* [Data to examine]

Lemma whole_weight_of (w : dict) (k : string) :
  forallb (fun e => whole (snd e)) w = true -> whole (weight_of w k) = true.
Proof.
  intros H. unfold weight_of. destruct (lookup k w) as [v|] eqn:E.
  - apply lookup_Some_In in E. rewrite forallb_forall in H.
    exact (H _ E).
  - reflexivity.
Qed.

Lemma Qabs_inject_Z (z : Z) : Qabs (inject_Z z) == inject_Z (Z.abs z).
Proof. unfold Qabs, inject_Z. simpl. reflexivity. Qed.

Lemma int_magnitudes_sum (w : dict) (E : list string) :
  forallb (fun e => whole (snd e)) w = true ->
  inject_Z (int_magnitudes w E) ==
  Qsum (map (fun c => weight_of (abs_table w) c) E).
Proof.
  intros Hwhole. unfold int_magnitudes.
  induction E as [|c E IH]; simpl; [reflexivity |].
  rewrite inject_Z_plus, IH, weight_of_abs.
  pose proof (whole_floor (weight_of w c) (whole_weight_of w c Hwhole))
    as Hc.
  rewrite <- Hc at 2. rewrite Qabs_inject_Z. reflexivity.
Qed.

(** Within the limit the magnitudes of the whole weights of the flags
    stay far below what an [int64] holds. *)
Lemma int_magnitudes_fit (df : DataFrame) (w : dict) :
  NoDup (error_columns df) ->
  whole_weights df w = true ->
  (int_magnitudes w (error_columns df) <= 2 ^ 53)%Z.
Proof.
  intros Hnd Hw. unfold whole_weights in Hw. rewrite andb_true_iff in Hw.
  destruct Hw as [Hwhole Hfit].
  unfold weights_fit, Qleb in Hfit. apply Qle_bool_iff in Hfit.
  pose proof (weighted_le_total (fun _ => true) (error_columns df) Hnd
                (abs_table w) (nonnegative_abs_table w)) as Hle.
  fold (spec_total_weight df (abs_table w)) in Hle.
  pose proof (int_magnitudes_sum w (error_columns df) Hwhole) as Hsum.
  unfold exact_limit in Hfit.
  rewrite Zle_Qle, Hsum.
  eapply Qle_trans; [exact Hle | exact Hfit].
Qed.

Lemma int_sum_inject (df : DataFrame) (W w : dict) (i : nat)
  (E : list string) :
  (forall c, In c E -> weight_of W c = weight_of w c) ->
  forallb (fun e => whole (snd e)) w = true ->
  inject_Z (fold_right Z.add 0%Z
              (map (fun col => if flag_true df col i
                               then Qfloor (weight_of W col) else 0%Z) E))
  == Qsum (map (fun col => if flag_true df col i
                           then weight_of w col else 0) E).
Proof.
  intros Hwo Hwhole. induction E as [|c E IH]; simpl; [reflexivity |].
  rewrite inject_Z_plus, IH by (intros c' Hc'; apply Hwo; now right).
  rewrite Hwo by now left.
  destruct (flag_true df c i); [| reflexivity].
  now rewrite whole_floor by now apply whole_weight_of.
Qed.

(** Under a table of whole numbers within the limit the [int64] columns
    hold what the exact sum gives. *)
Lemma scores_int64_cell (df : DataFrame) (ew : option dict) (i : nat) :
  scorable df = true -> (i < nrows df)%nat ->
  whole_weights df (supplied ew) = true ->
  exists we qs x,
    scores_int64 df ew = Returned (we, qs) /\
    nth_error we i = Some x /\
    inject_Z x == spec_weighted_errors df (supplied ew) i /\
    nth_error qs i
    = Some (quality_score
              (sum_values (effective_weights (error_columns df) ew))
              (inject_Z x)).
Proof.
  intros Hsc Hi Hw.
  pose proof (scorable_NoDup df Hsc) as Hnd.
  pose proof (int_magnitudes_fit df (supplied ew) Hnd Hw) as Hfit.
  unfold whole_weights in Hw. rewrite andb_true_iff in Hw.
  destruct Hw as [Hwhole _].
  set (E := error_columns df). set (W := effective_weights E ew).
  assert (HW : forall c, In c E -> lookup c W = Some (weight_of (supplied ew) c)).
  { intros c Hc. unfold W. rewrite lookup_effective.
    apply mem_In in Hc. now rewrite Hc. }
  assert (Hwo : forall c, In c E -> weight_of W c = weight_of (supplied ew) c).
  { intros c Hc. unfold weight_of at 1. now rewrite (HW c Hc). }
  assert (Hmag : int_magnitudes W E = int_magnitudes (supplied ew) E).
  { unfold int_magnitudes. f_equal. apply map_ext_in.
    intros c Hc. now rewrite Hwo. }
  destruct (weighted_errors_int64_spec df W Hsc E (repeat 0%Z (nrows df)) 0%Z)
    as [zs [Hzs [Hlen Hnth]]].
  - auto.
  - intros c Hc. rewrite (HW c Hc). discriminate.
  - apply repeat_length.
  - intros k Hk. rewrite nth_repeat. simpl. lia.
  - lia.
  - rewrite Hmag. fold E in Hfit. unfold int64_max. lia.
  - unfold scores_int64. fold E. fold W. rewrite Hzs.
    exists zs, (map (fun x => quality_score (sum_values W) (inject_Z x)) zs),
           (nth i zs 0%Z).
    split; [reflexivity |]. split.
    + apply nth_error_nth'. lia.
    + split.
      * rewrite (Hnth i Hi), nth_repeat, Z.add_0_l.
        unfold spec_weighted_errors. fold E.
        now apply int_sum_inject.
      * rewrite nth_error_map, (nth_error_nth' zs 0%Z) by lia. reflexivity.
Qed.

* [Exercise directions] Repeat each record word for word.

* [Reply to the task]
Lemma whole_weight_of (w : dict) (k : string) :
  forallb (fun e => whole (snd e)) w = true -> whole (weight_of w k) = true.
Proof.
  intros H. unfold weight_of. destruct (lookup k w) as [v|] eqn:E.
  - apply lookup_Some_In in E. rewrite forallb_forall in H.
    exact (H _ E).
  - reflexivity.
Qed.

Lemma Qabs_inject_Z (z : Z) : Qabs (inject_Z z) == inject_Z (Z.abs z).
Proof. unfold Qabs, inject_Z. simpl. reflexivity. Qed.

Lemma int_magnitudes_sum (w : dict) (E : list string) :
  forallb (fun e => whole (snd e)) w = true ->
  inject_Z (int_magnitudes w E) ==
  Qsum (map (fun c => weight_of (abs_table w) c) E).
Proof.
  intros Hwhole. unfold int_magnitudes.
  induction E as [|c E IH]; simpl; [reflexivity |].
  rewrite inject_Z_plus, IH, weight_of_abs.
  pose proof (whole_floor (weight_of w c) (whole_weight_of w c Hwhole))
    as Hc.
  rewrite <- Hc at 2. rewrite Qabs_inject_Z. reflexivity.
Qed.

(** Within the limit the magnitudes of the whole weights of the flags
    stay far below what an [int64] holds. *)
Lemma int_magnitudes_fit (df : DataFrame) (w : dict) :
  NoDup (error_columns df) ->
  whole_weights df w = true ->
  (int_magnitudes w (error_columns df) <= 2 ^ 53)%Z.
Proof.
  intros Hnd Hw. unfold whole_weights in Hw. rewrite andb_true_iff in Hw.
  destruct Hw as [Hwhole Hfit].
  unfold weights_fit, Qleb in Hfit. apply Qle_bool_iff in Hfit.
  pose proof (weighted_le_total (fun _ => true) (error_columns df) Hnd
                (abs_table w) (nonnegative_abs_table w)) as Hle.
  fold (spec_total_weight df (abs_table w)) in Hle.
  pose proof (int_magnitudes_sum w (error_columns df) Hwhole) as Hsum.
  unfold exact_limit in Hfit.
  rewrite Zle_Qle, Hsum.
  eapply Qle_trans; [exact Hle | exact Hfit].
Qed.

Lemma int_sum_inject (df : DataFrame) (W w : dict) (i : nat)
  (E : list string) :
  (forall c, In c E -> weight_of W c = weight_of w c) ->
  forallb (fun e => whole (snd e)) w = true ->
  inject_Z (fold_right Z.add 0%Z
              (map (fun col => if flag_true df col i
                               then Qfloor (weight_of W col) else 0%Z) E))
  == Qsum (map (fun col => if flag_true df col i
                           then weight_of w col else 0) E).
Proof.
  intros Hwo Hwhole. induction E as [|c E IH]; simpl; [reflexivity |].
  rewrite inject_Z_plus, IH by (intros c' Hc'; apply Hwo; now right).
  rewrite Hwo by now left.
  destruct (flag_true df c i); [| reflexivity].
  now rewrite whole_floor by now apply whole_weight_of.
Qed.

(** Under a table of whole numbers within the limit the [int64] columns
    hold what the exact sum gives. *)
Lemma scores_int64_cell (df : DataFrame) (ew : option dict) (i : nat) :
  scorable df = true -> (i < nrows df)%nat ->
  whole_weights df (supplied ew) = true ->
  exists we qs x,
    scores_int64 df ew = Returned (we, qs) /\
    nth_error we i = Some x /\
    inject_Z x == spec_weighted_errors df (supplied ew) i /\
    nth_error qs i
    = Some (quality_score
              (sum_values (effective_weights (error_columns df) ew))
              (inject_Z x)).
Proof.
  intros Hsc Hi Hw.
  pose proof (scorable_NoDup df Hsc) as Hnd.
  pose proof (int_magnitudes_fit df (supplied ew) Hnd Hw) as Hfit.
  unfold whole_weights in Hw. rewrite andb_true_iff in Hw.
  destruct Hw as [Hwhole _].
  set (E := error_columns df). set (W := effective_weights E ew).
  assert (HW : forall c, In c E -> lookup c W = Some (weight_of (supplied ew) c)).
  { intros c Hc. unfold W. rewrite lookup_effective.
    apply mem_In in Hc. now rewrite Hc. }
  assert (Hwo : forall c, In c E -> weight_of W c = weight_of (supplied ew) c).
  { intros c Hc. unfold weight_of at 1. now rewrite (HW c Hc). }
  assert (Hmag : int_magnitudes W E = int_magnitudes (supplied ew) E).
  { unfold int_magnitudes. f_equal. apply map_ext_in.
    intros c Hc. now rewrite Hwo. }
  destruct (weighted_errors_int64_spec df W Hsc E (repeat 0%Z (nrows df)) 0%Z)
    as [zs [Hzs [Hlen Hnth]]].
  - auto.
  - intros c Hc. rewrite (HW c Hc). discriminate.
  - apply repeat_length.
  - intros k Hk. rewrite nth_repeat. simpl. lia.
  - lia.
  - rewrite Hmag. fold E in Hfit. unfold int64_max. lia.
  - unfold scores_int64. fold E. fold W. rewrite Hzs.
    exists zs, (map (fun x => quality_score (sum_values W) (inject_Z x)) zs),
           (nth i zs 0%Z).
    split; [reflexivity |]. split.
    + apply nth_error_nth'. lia.
    + split.
      * rewrite (Hnth i Hi), nth_repeat, Z.add_0_l.
        unfold spec_weighted_errors. fold E.
        now apply int_sum_inject.
      * rewrite nth_error_map, (nth_error_nth' zs 0%Z) by lia. reflexivity.
Qed.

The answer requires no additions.